In rats, the mechanism for increased sodium absorption
was attributed to the increased Na+–K+–ATP-ase activity in
the thick ascending limb of Henle's loop, whereas the
mechanism of increased water absorption has not been
clarified [10]. Studies in healthy humans and patients with
chronic glomerulonephritis showed that amino acid infusion caused a reduction in the proximal tubular absorption
of sodium and water and an increase in distal tubular
absorption resulting in an unchanged sodium and water
excretion [7,11,12].
A protein-enriched diet affects hormones that are involved in regulation of the expression of aquaporin-2
(AQP2) water channels and the epithelial sodium channels
(ENaC), such as vasopressin, the prostaglandin system, the
renin–angiotensin–aldosterone system, the natriuretic peptide system and the sympathetic nervous system [13–20].

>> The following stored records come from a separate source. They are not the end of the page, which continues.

(** ** Risk *)

Definition last_bridge (n : string) (bs : list BridgeConfig) : option BridgeConfig :=
  foldl (fun acc b => if String.eqb (br_name b) n then Some b else acc) None bs.
Definition last_bond (n : string) (bs : list BondConfig) : option BondConfig :=
  foldl (fun acc b => if String.eqb (bo_name b) n then Some b else acc) None bs.

Definition joins_bridge (prev : NetworkConfig) (mgmt : string) (b : BridgeConfig) : bool :=
  one_of (br_members b) mgmt &&
  negb (from_option (fun p => one_of (br_members p) mgmt) false (last_bridge (br_name b) (nc_bridges prev))).
Definition joins_bond (prev : NetworkConfig) (mgmt : string) (b : BondConfig) : bool :=
  one_of (bo_members b) mgmt &&
  negb (from_option (fun p => one_of (bo_members p) mgmt) false (last_bond (bo_name b) (nc_bonds prev))).

Definition named_iface (n : string) (c : NetworkConfig) : option InterfaceConfig :=
  find_first (fun i => String.eqb (if_name i) n) (nc_interfaces c).

Definition iface_risk (prev next : NetworkConfig) (mgmt : string) : option string :=
  match named_iface mgmt prev, named_iface mgmt next with
  | Some p, Some n =>
      if negb (bool_decide (if_ipv4 p = if_ipv4 n)) || negb (bool_decide (if_ipv6 p = if_ipv6 n))
      then Some ("IP config of management iface " +:+ mgmt +:+ " is changing")
      else if negb (bool_decide (if_mtu p = if_mtu n))
      then Some ("MTU of management iface " +:+ mgmt +:+ " is changing")
      else if if_enabled p && negb (if_enabled n)
      then Some ("management iface " +:+ mgmt +:+ " is being disabled") else None
  | Some _, None => Some ("management iface " +:+ mgmt +:+ " is being removed from config")
  | None, _ => None
  end.

Definition bridge_removed (next : NetworkConfig) (mgmt : string) (b : BridgeConfig) : option string :=
  if one_of (br_name <$> nc_bridges next) (br_name b) then None
  else if String.eqb (br_name b) mgmt then Some ("management bridge " +:+ mgmt +:+ " is being removed")
  else if one_of (br_members b) mgmt
  then Some ("management iface " +:+ mgmt +:+ " is being released from bridge " +:+ br_name b +:+ " that's being removed")
  else None.
Definition bond_removed (next : NetworkConfig) (mgmt : string) (b : BondConfig) : option string :=
  if one_of (bo_name <$> nc_bonds next) (bo_name b) then None
  else if String.eqb (bo_name b) mgmt then Some ("management bond " +:+ mgmt +:+ " is being removed")
  else if one_of (bo_members b) mgmt
  then Some ("management iface " +:+ mgmt +:+ " is being released from bond " +:+ bo_name b +:+ " that's being removed")
  else None.

Definition or_else {A} (o : option A) (k : option A) : option A :=
  match o with Some x => Some x | None => k end.

Definition classify_risk (prev next : NetworkConfig) (mgmt_iface : option string) : option string :=
  match mgmt_iface with
  | None =>
      if negb (bool_decide (nc_bonds prev = nc_bonds next)) || negb (bool_decide (nc_bridges prev = nc_bridges next))
         || negb (bool_decide (nc_vlans prev = nc_vlans next))
      then Some "management iface unknown — applying topology change with rollback safety net"
      else None
  | Some mgmt =>
      or_else (find_map (fun b => if joins_bridge prev mgmt b
        then Some ("management iface " +:+ mgmt +:+ " is being enslaved into bridge " +:+ br_name b)
        else None) (nc_bridges next))
      (or_else (find_map (fun b => if joins_bond prev mgmt b
        then Some ("management iface " +:+ mgmt +:+ " is being enslaved into bond " +:+ bo_name b)
        else None) (nc_bonds next))
      (or_else (iface_risk prev next mgmt)
      (or_else (find_map (bridge_removed next mgmt) (nc_bridges prev))
      (find_map (bond_removed next mgmt) (nc_bonds prev)))))
  end.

It seems likely that changes in the function of AQP2 and
ENaC channels could be involved in the increased water
and sodium absorption during the protein-enriched diet.
AQP2 and ENaC are expressed in the distal tubules, and
u-AQP2 and u-ENaC reflect the activity of these channels
for water and sodium transport via the principal cells. The
role of these channels has not previously been studied during a diet with high-protein content.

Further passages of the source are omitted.